Bangladesh’s main opposition party threatens to topple government if leader isn’t allowed to travel abroad for treatment
Bangladesh Nationalist Party (BNP), the main opposition party, on Saturday threatened to “topple” the Bangladesh government if authorities do not allow BNP's ailing leader Khaleda Zia, the country’s former prime minister, to visit abroad for treatment
Bangladesh Nationalist Party (BNP), the main opposition party, on Saturday threatened to “topple” the Bangladesh government if authorities do not allow BNP's ailing leader Khaleda Zia, the country’s former prime minister, to visit abroad for treatment. The party has been protesting for the last few weeks against the government.

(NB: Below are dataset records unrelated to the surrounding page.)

Lemma shown_args_erase keywords fields :
  Forall (fun fv => shown (erase fv.2) = shown fv.2) fields ->
  shown_args keywords (map erase_field fields) = shown_args keywords fields.
Proof.
  intros H. revert keywords.
  induction H as [|[f v] fields Hv _ IH]; intros keywords; [done|].
  cbn [map fst snd] in *. change (erase_field (f, v)) with (f, erase v).
  destruct v as [c fs a|items|c|].
  - rewrite !shown_args_set by done. by rewrite Hv, IH.
  - rewrite !shown_args_set by done. by rewrite Hv, IH.
  - cbn [erase shown_args]. by rewrite IH.
  - cbn [erase shown_args]. by rewrite IH.
Qed.

(** What a tree shows does not depend on its locations. *)
Lemma shown_erase o : shown (erase o) = shown o.
Proof.
  induction o as [cls fields attrs IH|items IH|c|] using obj_induction;
    try done.
  - rewrite erase_Node, !shown_Node. by rewrite shown_args_erase.
  - cbn [erase shown]. f_equal. rewrite map_map. by apply map_ext_Forall.
Qed.

Lemma shown_fix o ln en : shown (_fix o ln en) = shown o.
Proof. by rewrite <- (shown_erase (_fix o ln en)), fix_erase, shown_erase. Qed.

Lemma well_named_blank s : well_named (blank s) = well_named s.
Proof.
  induction s as [cls args IH|items IH|c] using sk_induction; try done.
  - cbn [blank well_named]. f_equal.
    induction IH as [|[n a] args Ha _ IHargs]; [done|].
    cbn [map forallb fst snd] in *. by rewrite Ha, IHargs.
  - cbn [blank well_named].
    induction IH as [|a items Ha _ IHitems]; [done|].
    cbn [map forallb]. by rewrite Ha, IHitems.
Qed.

(** The shape of the synthetic module is made of the shapes of the
    statements. *)
Lemma skeleton_module stmts :
  skeleton (Block.module_of stmts)
  = SNode "Module" [(None, SList (map skeleton stmts)); (None, SList [])].
Proof.
  unfold skeleton, Block.module_of. rewrite kept_Node.
  cbn -[kept shown blank kept_field]. unfold kept_field. cbn [fst snd].
  rewrite shown_Node. cbn [shown_args shown blank map fst snd].
  by rewrite !map_map.
Qed.

(** The shape of the module that is dumped. *)
Lemma canonical_module_shape stmts module2 :
  Block.canonical_module stmts = Ok module2 ->
  blank (shown module2) = skeleton (Block.module_of stmts).
Proof.
  unfold Block.canonical_module.
  destruct (Canonicalizer.visit _ _) as [[m st]|e] eqn:E; [|done].
  intros [= <-]. unfold fix_missing_locations. rewrite shown_fix.
  by destruct (proj1 (visit_keeps_all _) _ _ _ E).
Qed.

(** A statement and its shape are of one class. *)
Lemma skeleton_class cls fields attrs :
  exists args, skeleton (Node cls fields attrs) = SNode cls args.
Proof.
  unfold skeleton. rewrite kept_Node.
  repeat (case_match; [match goal with
                       | H : String.eqb _ _ = true |- _ =>
                           apply String.eqb_eq in H; subst
                       end; rewrite shown_Node; by eexists|]).
  rewrite shown_Node. by eexists.
Qed.
End ShapeOfDump.
Lemma apply_implicit_vectorization_root context b :
  apply_implicit_vectorization context b
  = match children b with
    | None => _apply_implicit_vectorization context b
    | Some cs =>
        rbind (dict_mapM (apply_implicit_vectorization context) cs)
          (fun cs' => _apply_implicit_vectorization context (set_children (Some cs') b))
    end.
Proof. destruct b as [py sl p vn a d k [cs|]]; reflexivity. Qed.

(** With an explicit mapping, the node-level step returns as soon as the
    host type can be reduced by the length of the mapping. *)
Lemma _apply_implicit_vectorization_explicit context b m vt :
  vector_mapping b = Some m ->
  reduce_type (py_primal (python b)) (Z.of_nat (length m)) = Ok (Some vt) ->
  exists b', _apply_implicit_vectorization context b = Ok b'
             /\ vector_type b' = Some vt.
Proof.
  unfold _apply_implicit_vectorization, vector_mapping, vector_type.
  intros -> Hr. cbn. rewrite Hr. cbn.
  destruct m as [|x r]; cbn; [eauto|].
  destruct (Z.ltb_spec 0 (Z.of_nat (S (length r)))) as [_|Hc]; [|lia].
  cbn. eauto.
Qed.

(** C5. When [apply_implicit_vectorization] returns, the node keeps its
    vector mapping and its call-dimensionality contribution is [max(mapping)+1]
    if the mapping is valid and non-empty, [0] if it is valid and empty, and
    otherwise what [resolve_dimensionality] of the host type gives for the
    resolved vector type. *)
Theorem apply_implicit_vectorization_contribution context b b' :
  apply_implicit_vectorization context b = Ok b' ->
  vector_mapping b' = vector_mapping b /\ spec_contribution context b'.
Proof.
  rewrite apply_implicit_vectorization_root. destruct (children b) as [cs|].
  - intros H. apply rbind_Ok in H as (cs' & _ & H).
    apply _apply_implicit_vectorization_spec in H as (Hm & _ & _ & H). auto.
  - intros H. apply _apply_implicit_vectorization_spec in H as (Hm & _ & _ & H). auto.
Qed.

End Implicit.

(** A buffer bound with the explicit mapping [(1, 0)] contributes two
    dimensions. *)
Lemma apply_implicit_vectorization_contribution_witness :
  let b := Example.leaf "a" IOType.inn Example.float_ref (Some [1; 0]) true
             (AccessType.none, AccessType.none) None in
  let b' := Example.leaf "a" IOType.inn Example.float_ref (Some [1; 0]) true
              (AccessType.none, AccessType.none) (Some 2) in
  let context := Example.context CallMode.prim 0 in
  apply_implicit_vectorization context b = Ok b'
  /\ vector_mapping b' = vector_mapping b /\ spec_contribution context b'.
Proof.
  intros b b' context. split; [reflexivity|].
  apply (apply_implicit_vectorization_contribution context b b'). reflexivity.
Defined.

(** ** Construction of the binding tree *)

Section Init.
Context {T : Type}.

Lemma BoundVariable_init_unfold (python : PythonVariable T) (slang : SlangVariable T)
    ot path :
  BoundVariable_init python slang ot path
  = match py_fields python with
    | None => Ok (init_self python slang path)
    | Some fields =>
        match sl_fields slang with
        | None => Raise AssertionError
        | Some slang_fields =>
            rbind (init_items (fun cp cs => BoundVariable_init cp cs ot
                                             (Some (init_path slang path)))
                     slang_fields fields [])
                  (fun cs => Ok (set_children (Some cs) (init_self python slang path)))
        end
    end.
Proof. destruct python; reflexivity. Qed.
Lemma rev_sums_forward (omega : R) (samples : list R) :
  rev_cos_sum omega samples
  = cos_sum omega (1 - INR (List.length samples)) samples /\
  rev_sin_sum omega samples
  = - sin_sum omega (1 - INR (List.length samples)) samples.
Proof.
  induction samples as [|x rest [Hc Hs]].
  - simpl. split; ring.
  - change (List.length (x :: rest)) with (S (List.length rest)).
    rewrite S_INR. simpl. rewrite Hc, Hs.
    replace (1 - (INR (List.length rest) + 1) + 1)
      with (1 - INR (List.length rest)) by ring.
    replace (omega * (1 - (INR (List.length rest) + 1)))
      with (- (omega * INR (List.length rest))) by ring.
    rewrite cos_neg, sin_neg. split; ring.
Qed.

Lemma rev_sums_magnitude (omega : R) (samples : list R) :
  rev_cos_sum omega samples * rev_cos_sum omega samples
  + rev_sin_sum omega samples * rev_sin_sum omega samples
  = cos_sum omega 0 samples * cos_sum omega 0 samples
    + sin_sum omega 0 samples * sin_sum omega 0 samples.
Proof.
  destruct (rev_sums_forward omega samples) as [Hc Hs]. rewrite Hc, Hs.
  set (d := 1 - INR (List.length samples)).
  destruct (sums_shift omega d samples 0) as [Hc' Hs'].
  rewrite Rplus_0_l in Hc', Hs'. rewrite Hc', Hs'.
  pose proof (sin2_cos2 (omega * d)) as H1. unfold Rsqr in H1.
  set (C := cos_sum omega 0 samples). set (S := sin_sum omega 0 samples).
  set (cd := cos (omega * d)) in *. set (sd := sin (omega * d)) in *.
  replace ((cd * C - sd * S) * (cd * C - sd * S)
           + - (sd * C + cd * S) * - (sd * C + cd * S))
    with ((sd * sd + cd * cd) * (C * C + S * S)) by ring.
  rewrite H1. ring.
Qed.
(** [Series.ewm(span=span, adjust=False).mean()] on finite values: the
    first output is the first input. *)
Definition ewm_mean (span : nat) (data : list Q) : list Q :=
  match data with
  | [] => []
  | x :: rest => x :: ewm_from (ewm_alpha span) x rest
  end.

(** [calculate_ema]; pandas raises ValueError for a span below 1. *)
Definition calculate_ema (data : list Q) (period : nat) : pyerr + list Q :=
  if (period <? 1)%nat then inl ValueError else inr (ewm_mean period data).

(** [calculate_macd]: the tuple [(macd, signal, histogram)]. *)
Definition calculate_macd (data : list Q)
    (fast_period slow_period signal_period : nat)
    : pyerr + (list Q * list Q * list Q) :=
  match calculate_ema data fast_period with
  | inl e => inl e
  | inr fast_ema =>
      match calculate_ema data slow_period with
      | inl e => inl e
      | inr slow_ema =>
          let macd := zip_with Qminus fast_ema slow_ema in
          match calculate_ema macd signal_period with
          | inl e => inl e
          | inr signal =>
              let histogram := zip_with Qminus macd signal in
              inr (macd, signal, histogram)
          end
      end
  end.

(** Where binary64 overflows: a result of magnitude [2^1024 - 2^970] or
    more is rounded to an infinity. *)
Definition overflow_threshold : Q := inject_Z (2 ^ 1024 - 2 ^ 970).

(** [a - b] on two finite doubles, with its overflow; rounding within the
    range is not modelled. *)
Definition fsub_range (a b : Q) : num :=
  let d := a - b in
  if Qle_bool overflow_threshold d then PInf
  else if Qle_bool d (- overflow_threshold) then NInf
  else Fin d.

(** [normalize_data].  [data.min()] and [data.max()] of an empty series
    are NaN, which is not equal to itself, so an empty series takes the
    second branch and stays empty.  The two subtractions of the second
    branch can overflow. *)
Definition normalize_data (data : list Q) : list num :=
  match data with
  | [] => []
  | x :: rest =>
      let min_val := foldl (fun a b => if Qle_bool a b then a else b) x rest in
      let max_val := foldl (fun a b => if Qle_bool a b then b else a) x rest in
      if Qeq_bool max_val min_val
      then replicate (length data) (Fin 0.5)
      else map (fun v => fdiv (fsub_range v min_val)
                              (fsub_range max_val min_val)) data
  end.

(** [calculate_returns]: [prices.pct_change()], that is
    [prices / prices.shift(1) - 1]. *)
Definition calculate_returns (prices : list Q) : list num :=
  match prices with
  | [] => []
  | _ :: rest =>
      NaN :: zip_with (fun prev next => fsub (fdiv (Fin next) (Fin prev)) (Fin 1))
               prices rest
  end.

(** [abs] of a float. *)
Definition fabs (x : num) : num :=
  match x with
  | Fin q => Fin (Qabs q)
  | PInf | NInf => PInf
  | NaN => NaN
  end.

(** [a - b] on two Series indexed by position: pandas aligns the
    operands, so the result covers the longer of the two and is NaN where
    one of them has no value. *)
Definition series_sub (a b : list num) : list num :=
  map (fun i => fsub (default NaN (a !! i)) (default NaN (b !! i)))
    (seq 0 (Nat.max (length a) (length b))).

(** [Series.shift()]: every value moves one position down, the first
    position is NaN and the last value is dropped. *)
Definition shift (s : list num) : list num :=
  match s with
  | [] => []
  | _ :: _ => NaN :: init s
  end.

(** The maximum of two values that skips NaN, as [max] does by default on
    a frame. *)
Definition nanmax (x y : num) : num :=
  if is_nan x then y
  else if is_nan y then x
  else if fle x y then y else x.

(** [pd.concat([a, b, c], axis=1).max(axis=1)]: the rows are the
    positions of the longest series. *)
Definition row_max (a b c : list num) : list num :=
  map (fun i =>
         nanmax (nanmax (default NaN (a !! i)) (default NaN (b !! i)))
                (default NaN (c !! i)))
    (seq 0 (Nat.max (length a) (Nat.max (length b) (length c)))).

(** [calculate_atr] *)
Definition calculate_atr (high low close : list Q) (period : nat)
    : list num :=
  let high := array high in
  let low := array low in
  let close := array close in
  let tr1 := series_sub high low in
  let tr2 := map fabs (series_sub high (shift close)) in
  let tr3 := map fabs (series_sub low (shift close)) in
  let tr := row_max tr1 tr2 tr3 in
  rolling_mean period tr.

End Indicators.

(** ** Vocabulary of the properties *)

(** The attributes a fill never writes. *)
Definition same_frame (bt bt' : Backtester) : Prop :=
  initial_capital bt' = initial_capital bt /\
  commission bt' = commission bt /\
  slippage bt' = slippage bt /\
  equity_curve bt' = equity_curve bt /\
  timestamps bt' = timestamps bt.

(** Every symbol present in the map is held in a positive quantity. *)
Definition positions_ok (p : gmap string Q) : Prop :=
  map_Forall (fun _ q => 0 < q) p.

(** The quantity held of a symbol, zero when it has no entry. *)
Definition quantity (p : gmap string Q) (sym : string) : Q :=
  default 0 (p !! sym).

(** The value of each held position that the snapshot quotes: quantity
    times the symbol's last price, for the symbols present in both maps. *)
Definition quoted_values
    (p : gmap string Q) (market_data : gmap string SnapshotEntry)
    : gmap string Q :=
  map_zip_with (fun amount entry => tk_last (ticker entry) * amount)
    p market_data.

(** The sum of the values of a map. *)
Definition Qsum_map (m : gmap string Q) : Q :=
  map_fold (fun _ v acc => acc + v) 0 m.

(** A frame whose rows are in timestamp order, as the data source
    supplies them. *)
Definition chronological (df : list Bar) : Prop :=
  StronglySorted (fun a b => (timestamp a <= timestamp b)%Z) df.

(** A finite number equal to zero. *)
Definition is_zero (x : num) : Prop :=
  exists q, x = Fin q /\ q == 0.

(** Following the spec's words: [m] is runningMax(equity)[i], the largest
    of [equity[0..i]]. *)
Definition running_max (equity : list Q) (i : nat) (m : Q) : Prop :=
  (exists j, (j <= i)%nat /\ equity !! j = Some m) /\
  (forall j x, (j <= i)%nat -> equity !! j = Some x -> x <= m).

(** What [np.maximum], [np.maximum.accumulate], [np.minimum] and the
    drawdown series compute on finite values. *)
Definition qmax (a b : Q) : Q := if Qle_bool a b then b else a.
Definition qmin (a b : Q) : Q := if Qle_bool a b then a else b.

Fixpoint qaccumulate_from (m : Q) (a : list Q) : list Q :=
  match a with
  | [] => []
  | x :: rest => qmax m x :: qaccumulate_from (qmax m x) rest
  end.

Definition qdrawdown (x m : Q) : Q := (x - m) / m.

(** ** Concrete inputs *)

(** A backtester with the default settings on its first tick, and a
    snapshot quoting one symbol at 50000. *)
Definition example_backtester : Backtester :=
  set_timestamps [1%Z] (new 100000 0.001 0.0005).

Definition example_snapshot : gmap string SnapshotEntry :=
  {[ "BTC/USDT" :=
       mkEntry (mkTicker 50000 49000 51000 10)
         [mkBar 1 50000 51000 49000 50000 10] ]}.

(** The same backtester holding 0.1 units bought earlier. *)
Definition example_holder : Backtester :=
  set_positions {[ "BTC/USDT" := 0.1 ]}
    (set_capital 94992.4975 example_backtester).

Definition example_buy : Signal := mkSignal "buy" "BTC/USDT" 0.1.
Definition example_sell : Signal := mkSignal "sell" "BTC/USDT" 0.1.



(** A two-symbol dataset: the second symbol starts trading at instant 3. *)
Definition example_data : list (string * list Bar) :=
  [("BTC/USDT", [mkBar 1 10 12 9 11 100; mkBar 2 11 13 10 12 110;
                 mkBar 3 12 14 11 13 120]);
   ("ETH/USDT", [mkBar 3 5 6 4 5 50])].

(** A dataset of exactly one bar, closing at 50000. *)
Definition one_bar_data : list (string * list Bar) :=
  [("BTC/USDT", [mkBar 1 50000 51000 49000 50000 10])].

(** A strategy without state that never signals, and one that buys 0.1
    units of BTC/USDT at every tick. *)
Definition idle_strategy (st : unit) (snap : gmap string SnapshotEntry)
    : unit * option Signal := (st, None).

Definition eager_strategy (st : unit) (snap : gmap string SnapshotEntry)
    : unit * option Signal := (st, Some example_buy).
(** [mt r st k]: match [r] at [st], then continue with [k]; a failing
    continuation makes the matcher try its next alternative. *)
Fixpoint mt (r : regex) (st : mstate) (k : mstate -> option R)
         {struct r} : option R :=
  match r with
  | Lit s =>
      match Py.strip_prefix s (ms_rest st) with
      | Some rest' => k (MS (rev s ++ ms_before st) rest' (ms_groups st))
      | None => None
      end
  | Cls p =>
      match ms_rest st with
      | c :: rest' =>
          if p c then k (MS (c :: ms_before st) rest' (ms_groups st))
          else None
      | [] => None
      end
  | Star g p =>
      (if g then star_greedy else star_lazy) p (ms_before st) (ms_rest st)
        (fun b r => k (MS b r (ms_groups st)))
  | Seq a b => mt a st (fun st' => mt b st' k)
  | Alt a b =>
      match mt a st k with
      | Some x => Some x
      | None => mt b st k
      end
  | Opt a =>
      match mt a st k with
      | Some x => Some x
      | None => k st
      end
  | Grp n a =>
      mt a st (fun st' =>
        let len := length (ms_before st') - length (ms_before st) in
        k (MS (ms_before st') (ms_rest st')
              ((n, rev (firstn len (ms_before st'))) :: ms_groups st')))
  | Bol =>
      match ms_before st with
      | [] => k st
      | c :: _ => if Ascii.eqb c Py.newline then k st else None
      end
  | Eol =>
      match ms_rest st with
      | [] => k st
      | c :: _ => if Ascii.eqb c Py.newline then k st else None
      end
  | Eos =>
      match ms_rest st with
      | [] => k st
      | [c] => if Ascii.eqb c Py.newline then k st else None
      | _ => None
      end
  end.
End Matcher.

(** A match object: the matched text and the captured groups. *)
Record rmatch : Type := RM {
  m_text : text;
  m_groups : list (nat * text)
}.

(** [m.group(n)]; [None] when the group took no part in the match. *)
Fixpoint group_in (n : nat) (gs : list (nat * text)) : option text :=
  match gs with
  | [] => None
  | (n', t) :: gs' => if n =? n' then Some t else group_in n gs'
  end.
Definition group (n : nat) (m : rmatch) : option text :=
  group_in n (m_groups m).
(** [m.group(n)] for a group that takes part in every match. *)
Definition group_str (n : nat) (m : rmatch) : text :=
  match group n m with Some t => t | None => [] end.

(** Try the pattern with the cursor after [bef] and before [rest]. *)
Definition match_at (r : regex) (bef rest : text) : option rmatch :=
  mt r (MS bef rest []) (fun st =>
    Some (RM (rev (firstn (length (ms_before st) - length bef) (ms_before st)))
             (ms_groups st))).

(** [re.match(r, s)] *)
Definition re_match (r : regex) (s : text) : option rmatch :=
  match_at r [] s.

Fixpoint search_from (r : regex) (bef rest : text) : option rmatch :=
  match match_at r bef rest with
  | Some m => Some m
  | None =>
      match rest with
      | [] => None
      | c :: rest' => search_from r (c :: bef) rest'
      end
  end.

(** [re.search(r, s)] *)
Definition re_search (r : regex) (s : text) : option rmatch :=
  search_from r [] s.

(** Scan for successive matches; [skip] counts the characters of the
    last match still to be stepped over.  Every pattern the script scans
    with consumes at least one character; after an empty match the scan
    moves one character on. *)
Fixpoint scan (r : regex) (skip : nat) (bef rest : text) {struct rest}
  : list rmatch :=
  match skip with
  | S n =>
      match rest with
      | [] => []
      | c :: rest' => scan r n (c :: bef) rest'
      end
  | 0 =>
      match match_at r bef rest with
      | Some m =>
          m :: match rest with
               | [] => []
               | c :: rest' => scan r (length (m_text m) - 1) (c :: bef) rest'
               end
      | None =>
          match rest with
          | [] => []
          | c :: rest' => scan r 0 (c :: bef) rest'
          end
      end
  end.

(** [r.finditer(s)] *)
Definition finditer (r : regex) (s : text) : list rmatch := scan r 0 [] s.

(** [re.sub(r, '', s)]: delete every match. *)
Fixpoint delete_from (r : regex) (skip : nat) (bef rest : text) {struct rest}
  : text :=
  match skip with
  | S n =>
      match rest with
      | [] => []
      | c :: rest' => delete_from r n (c :: bef) rest'
      end
  | 0 =>
      match rest with
      | [] => []
      | c :: rest' =>
          match match_at r bef rest with
          | Some m =>
              match length (m_text m) with
              | 0 => c :: delete_from r 0 (c :: bef) rest'
              | S n => delete_from r n (c :: bef) rest'
              end
          | None => c :: delete_from r 0 (c :: bef) rest'
          end
      end
  end.
Lemma SwinTransformerBlock_init_ok (ps : params A) (name : string)
  (dim heads shift : Z) (ws : nat) (mlp_ratio : Q) (qkv_bias : bool)
  (qk_scale : option A) (m : SwinTransformerBlock.t A) :
  SwinTransformerBlock.init ps name dim heads (Z.of_nat ws) shift mlp_ratio
    qkv_bias qk_scale = Ok m ->
  exists hidden,
    SwinTransformerBlock_ok m (Z.to_nat dim) (Z.to_nat heads) ws hidden /\
    SwinTransformerBlock.shift_size m = shift /\
    (0 <= shift < Z.of_nat ws)%Z /\ (0 < heads)%Z /\ (0 <= dim)%Z.
Proof.
  unfold SwinTransformerBlock.init, assert. intros E.
  destruct ((0 <=? shift)%Z && (shift <? Z.of_nat ws)%Z) eqn:Hsh;
    [|discriminate]. cbn [bind] in E.
  apply andb_prop in Hsh. destruct Hsh as [Hs1 Hs2].
  apply Z.leb_le in Hs1. apply Z.ltb_lt in Hs2.
  bind_inv E. injection E as <-. cbn.
  unfold SwinTransformerBlock.to_2tuple in *.
  match goal with
  | H : WindowAttention.init _ _ _ _ _ _ _ = Ok _ |- _ =>
      apply WindowAttention_init_ok in H; [|lia];
      destruct H as (Hattn & Hh & Hd)
  end.
  repeat match goal with
         | H : LayerNorm_init _ _ _ = Ok _ |- _ =>
             apply LayerNorm_init_inv in H;
             let Hs := fresh "Hln" in destruct H as (_ & Hs)
         end.
  match goal with
  | H : Mlp_init _ _ _ _ _ = Ok _ |- _ =>
      apply Mlp_init_inv in H; destruct H as (Hf1 & Hf2)
  end.
  exists (Z.to_nat (py_or (Some (py_int (inject_Z dim * mlp_ratio)%Q)) dim)).
  unfold SwinTransformerBlock_ok.
  cbn [SwinTransformerBlock.window_size SwinTransformerBlock.shift_size
       SwinTransformerBlock.norm1 SwinTransformerBlock.norm2
       SwinTransformerBlock.attn SwinTransformerBlock.mlp].
  repeat match goal with |- _ /\ _ => split end;
    try assumption; try lia; try reflexivity.
Qed.
(** * Constellate credential claims: a shallow embedding of [src/jwt.js] and
    [src/util.js], with the properties of the claims pipeline proved over it.

    Layout: JavaScript values and the handful of language operations the two
    modules use; the error monad standing for [throw] / [try]-[catch];
    [util.js]; the schema vocabulary and the schemas declared in [jwt.js];
    the collaborators the module imports; [jwt.js] itself; a small object
    store for the two builders; then the theorems. *)

From Stdlib Require Import ZArith Ascii String List Bool Lia Permutation.
From stdpp Require Import base option list gmap strings pretty sorting.
Import ListNotations.

Local Open Scope string_scope.
Local Open Scope Z_scope.

(** ** JavaScript values *)

(** The documents exchanged by the module (claims, headers, metadata) are
    JSON-like trees; [undefined] is added because property reads produce it.
    Numbers are the integers: every numeric field of the schemas below is
    declared ['integer'].  An object is the list of its own enumerable
    properties in enumeration order. *)
Unset Elimination Schemes.
Inductive JSValue : Type :=
  | JUndefined
  | JNull
  | JBool (b : bool)
  | JNum (n : Z)
  | JStr (s : string)
  | JArr (items : list JSValue)
  | JObj (props : list (string * JSValue)).
Set Elimination Schemes.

Khaleda Zia, the country’s two-time prime minister, has been ailing for the last few years. She was sentenced earlier and came out of prison last year on bail on health grounds. Her condition lately worsened, following which she repeatedly appealed to the government to allow her to seek treatment abroad. However, the government denied permission, maintaining that she was getting the best of treatment in the country itself.
On Saturday, during a protest rally, the BNP’s General Secretary General Mirza Fakhrul Islam Alamgir (retd) threatened to launch a sustained movement to topple the government if it did not immediately allow party chief Khaleda Zia to travel abroad for advanced medical treatment.
"We would like to clearly ask the government to free our leader Khaleda Zia and take steps for sending her abroad for treatment without buying further time,” he was quoted as saying by Dhaka Tribune.
Prime Minister Sheikh Hasina, who is serving her third consecutive term, has significantly weakened the country’s opposition parties politically. The BNP, the party led by Khaleda Zia, has been struggling for some years now, with its leaders facing several cases.
Recently, the party has decided to adopt an aggressive approach, putting the cadre on the streets, to pressure the government. In less than a year’s time, the country would go into general elections. However, the prospects are dim for the BNP, experts say. More so, with an ailing leader, who herself is the wife of former President Zia ur Rahman.
Threatening to launch the movement, BNP leader Mirza Fakrul said, “A movement to ensure your [the government’s] fall will begin and a pro-people government will be installed removing you from power.”
He alleged that the government had been denying permission to Khaleda to go abroad for treatment because it thought that she could work from abroad against Hasina’s stay in power.